● **DESCRIPTION OF THE TASK**:
Retype each entry. Leave nothing out.
[Opening EXTRACTED ENTRIES section]
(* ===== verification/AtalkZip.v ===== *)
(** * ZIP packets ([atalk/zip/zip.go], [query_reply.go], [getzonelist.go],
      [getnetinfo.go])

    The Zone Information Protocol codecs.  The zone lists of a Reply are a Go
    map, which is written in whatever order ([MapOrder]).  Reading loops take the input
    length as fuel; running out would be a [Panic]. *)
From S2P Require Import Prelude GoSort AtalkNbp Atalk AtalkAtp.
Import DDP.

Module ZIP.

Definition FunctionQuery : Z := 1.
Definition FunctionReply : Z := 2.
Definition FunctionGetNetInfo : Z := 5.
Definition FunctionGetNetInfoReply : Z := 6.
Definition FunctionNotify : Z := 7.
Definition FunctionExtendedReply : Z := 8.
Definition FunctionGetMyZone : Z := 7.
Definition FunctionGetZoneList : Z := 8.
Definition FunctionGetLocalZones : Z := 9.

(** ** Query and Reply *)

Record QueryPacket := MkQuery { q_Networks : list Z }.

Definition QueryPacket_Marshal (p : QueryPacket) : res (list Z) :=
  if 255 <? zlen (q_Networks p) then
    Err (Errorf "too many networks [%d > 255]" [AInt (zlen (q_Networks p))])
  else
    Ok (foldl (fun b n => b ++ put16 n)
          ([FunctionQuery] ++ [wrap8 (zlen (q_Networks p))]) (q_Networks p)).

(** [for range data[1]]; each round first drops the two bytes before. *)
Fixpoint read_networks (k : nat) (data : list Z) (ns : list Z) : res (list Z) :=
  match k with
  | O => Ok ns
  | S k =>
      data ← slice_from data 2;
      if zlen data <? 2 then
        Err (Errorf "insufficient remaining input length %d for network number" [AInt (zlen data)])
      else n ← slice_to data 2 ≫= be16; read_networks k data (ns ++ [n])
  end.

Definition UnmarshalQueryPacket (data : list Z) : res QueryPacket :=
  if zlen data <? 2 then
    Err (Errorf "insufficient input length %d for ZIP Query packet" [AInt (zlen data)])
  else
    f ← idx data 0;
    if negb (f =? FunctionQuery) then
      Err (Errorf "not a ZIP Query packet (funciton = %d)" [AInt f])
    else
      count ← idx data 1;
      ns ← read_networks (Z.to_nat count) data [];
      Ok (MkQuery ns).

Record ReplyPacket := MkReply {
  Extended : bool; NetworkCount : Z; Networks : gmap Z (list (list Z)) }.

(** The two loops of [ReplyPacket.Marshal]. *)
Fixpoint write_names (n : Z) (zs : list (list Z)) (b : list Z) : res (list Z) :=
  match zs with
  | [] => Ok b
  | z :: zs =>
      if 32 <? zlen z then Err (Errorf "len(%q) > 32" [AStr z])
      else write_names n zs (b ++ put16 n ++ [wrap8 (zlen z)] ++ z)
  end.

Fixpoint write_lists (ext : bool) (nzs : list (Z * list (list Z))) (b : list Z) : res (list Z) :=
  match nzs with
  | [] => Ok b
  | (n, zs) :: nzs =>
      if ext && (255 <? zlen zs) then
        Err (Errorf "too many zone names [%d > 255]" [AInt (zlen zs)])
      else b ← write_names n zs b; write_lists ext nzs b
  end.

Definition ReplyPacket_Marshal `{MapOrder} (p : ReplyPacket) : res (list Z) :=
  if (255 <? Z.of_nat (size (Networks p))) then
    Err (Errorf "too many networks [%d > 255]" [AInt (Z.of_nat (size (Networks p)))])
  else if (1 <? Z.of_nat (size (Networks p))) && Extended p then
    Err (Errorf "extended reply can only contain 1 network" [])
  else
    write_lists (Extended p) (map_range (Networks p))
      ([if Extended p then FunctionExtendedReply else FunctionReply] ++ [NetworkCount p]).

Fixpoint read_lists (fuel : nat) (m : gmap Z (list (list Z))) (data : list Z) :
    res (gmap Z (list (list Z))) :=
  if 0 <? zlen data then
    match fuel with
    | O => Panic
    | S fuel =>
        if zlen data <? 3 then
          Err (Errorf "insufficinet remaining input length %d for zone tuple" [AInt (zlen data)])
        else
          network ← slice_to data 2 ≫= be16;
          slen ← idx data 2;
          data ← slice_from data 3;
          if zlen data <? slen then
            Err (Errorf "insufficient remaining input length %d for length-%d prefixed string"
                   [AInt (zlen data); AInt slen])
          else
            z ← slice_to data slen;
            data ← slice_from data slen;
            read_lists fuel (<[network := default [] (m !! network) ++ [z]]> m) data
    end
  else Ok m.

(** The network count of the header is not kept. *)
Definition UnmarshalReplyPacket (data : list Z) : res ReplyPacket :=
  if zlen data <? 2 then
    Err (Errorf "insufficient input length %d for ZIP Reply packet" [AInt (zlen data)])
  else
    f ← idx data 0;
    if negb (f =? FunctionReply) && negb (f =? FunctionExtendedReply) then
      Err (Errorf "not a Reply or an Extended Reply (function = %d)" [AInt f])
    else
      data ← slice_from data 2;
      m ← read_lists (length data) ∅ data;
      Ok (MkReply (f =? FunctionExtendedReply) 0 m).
[Closing EXTRACTED ENTRIES section]
● **FINAL ANSWER**:
(* ===== verification/AtalkZip.v ===== *)
(** * ZIP packets ([atalk/zip/zip.go], [query_reply.go], [getzonelist.go],
      [getnetinfo.go])

    The Zone Information Protocol codecs.  The zone lists of a Reply are a Go
    map, which is written in whatever order ([MapOrder]).  Reading loops take the input
    length as fuel; running out would be a [Panic]. *)
From S2P Require Import Prelude GoSort AtalkNbp Atalk AtalkAtp.
Import DDP.

Module ZIP.

Definition FunctionQuery : Z := 1.
Definition FunctionReply : Z := 2.
Definition FunctionGetNetInfo : Z := 5.
Definition FunctionGetNetInfoReply : Z := 6.
Definition FunctionNotify : Z := 7.
Definition FunctionExtendedReply : Z := 8.
Definition FunctionGetMyZone : Z := 7.
Definition FunctionGetZoneList : Z := 8.
Definition FunctionGetLocalZones : Z := 9.

(** ** Query and Reply *)

Record QueryPacket := MkQuery { q_Networks : list Z }.

Definition QueryPacket_Marshal (p : QueryPacket) : res (list Z) :=
  if 255 <? zlen (q_Networks p) then
    Err (Errorf "too many networks [%d > 255]" [AInt (zlen (q_Networks p))])
  else
    Ok (foldl (fun b n => b ++ put16 n)
          ([FunctionQuery] ++ [wrap8 (zlen (q_Networks p))]) (q_Networks p)).

(** [for range data[1]]; each round first drops the two bytes before. *)
Fixpoint read_networks (k : nat) (data : list Z) (ns : list Z) : res (list Z) :=
  match k with
  | O => Ok ns
  | S k =>
      data ← slice_from data 2;
      if zlen data <? 2 then
        Err (Errorf "insufficient remaining input length %d for network number" [AInt (zlen data)])
      else n ← slice_to data 2 ≫= be16; read_networks k data (ns ++ [n])
  end.

Definition UnmarshalQueryPacket (data : list Z) : res QueryPacket :=
  if zlen data <? 2 then
    Err (Errorf "insufficient input length %d for ZIP Query packet" [AInt (zlen data)])
  else
    f ← idx data 0;
    if negb (f =? FunctionQuery) then
      Err (Errorf "not a ZIP Query packet (funciton = %d)" [AInt f])
    else
      count ← idx data 1;
      ns ← read_networks (Z.to_nat count) data [];
      Ok (MkQuery ns).

Record ReplyPacket := MkReply {
  Extended : bool; NetworkCount : Z; Networks : gmap Z (list (list Z)) }.

(** The two loops of [ReplyPacket.Marshal]. *)
Fixpoint write_names (n : Z) (zs : list (list Z)) (b : list Z) : res (list Z) :=
  match zs with
  | [] => Ok b
  | z :: zs =>
      if 32 <? zlen z then Err (Errorf "len(%q) > 32" [AStr z])
      else write_names n zs (b ++ put16 n ++ [wrap8 (zlen z)] ++ z)
  end.

Fixpoint write_lists (ext : bool) (nzs : list (Z * list (list Z))) (b : list Z) : res (list Z) :=
  match nzs with
  | [] => Ok b
  | (n, zs) :: nzs =>
      if ext && (255 <? zlen zs) then
        Err (Errorf "too many zone names [%d > 255]" [AInt (zlen zs)])
      else b ← write_names n zs b; write_lists ext nzs b
  end.

Definition ReplyPacket_Marshal `{MapOrder} (p : ReplyPacket) : res (list Z) :=
  if (255 <? Z.of_nat (size (Networks p))) then
    Err (Errorf "too many networks [%d > 255]" [AInt (Z.of_nat (size (Networks p)))])
  else if (1 <? Z.of_nat (size (Networks p))) && Extended p then
    Err (Errorf "extended reply can only contain 1 network" [])
  else
    write_lists (Extended p) (map_range (Networks p))
      ([if Extended p then FunctionExtendedReply else FunctionReply] ++ [NetworkCount p]).

Fixpoint read_lists (fuel : nat) (m : gmap Z (list (list Z))) (data : list Z) :
    res (gmap Z (list (list Z))) :=
  if 0 <? zlen data then
    match fuel with
    | O => Panic
    | S fuel =>
        if zlen data <? 3 then
          Err (Errorf "insufficinet remaining input length %d for zone tuple" [AInt (zlen data)])
        else
          network ← slice_to data 2 ≫= be16;
          slen ← idx data 2;
          data ← slice_from data 3;
          if zlen data <? slen then
            Err (Errorf "insufficient remaining input length %d for length-%d prefixed string"
                   [AInt (zlen data); AInt slen])
          else
            z ← slice_to data slen;
            data ← slice_from data slen;
            read_lists fuel (<[network := default [] (m !! network) ++ [z]]> m) data
    end
  else Ok m.

(** The network count of the header is not kept. *)
Definition UnmarshalReplyPacket (data : list Z) : res ReplyPacket :=
  if zlen data <? 2 then
    Err (Errorf "insufficient input length %d for ZIP Reply packet" [AInt (zlen data)])
  else
    f ← idx data 0;
    if negb (f =? FunctionReply) && negb (f =? FunctionExtendedReply) then
      Err (Errorf "not a Reply or an Extended Reply (function = %d)" [AInt f])
    else
      data ← slice_from data 2;
      m ← read_lists (length data) ∅ data;
      Ok (MkReply (f =? FunctionExtendedReply) 0 m).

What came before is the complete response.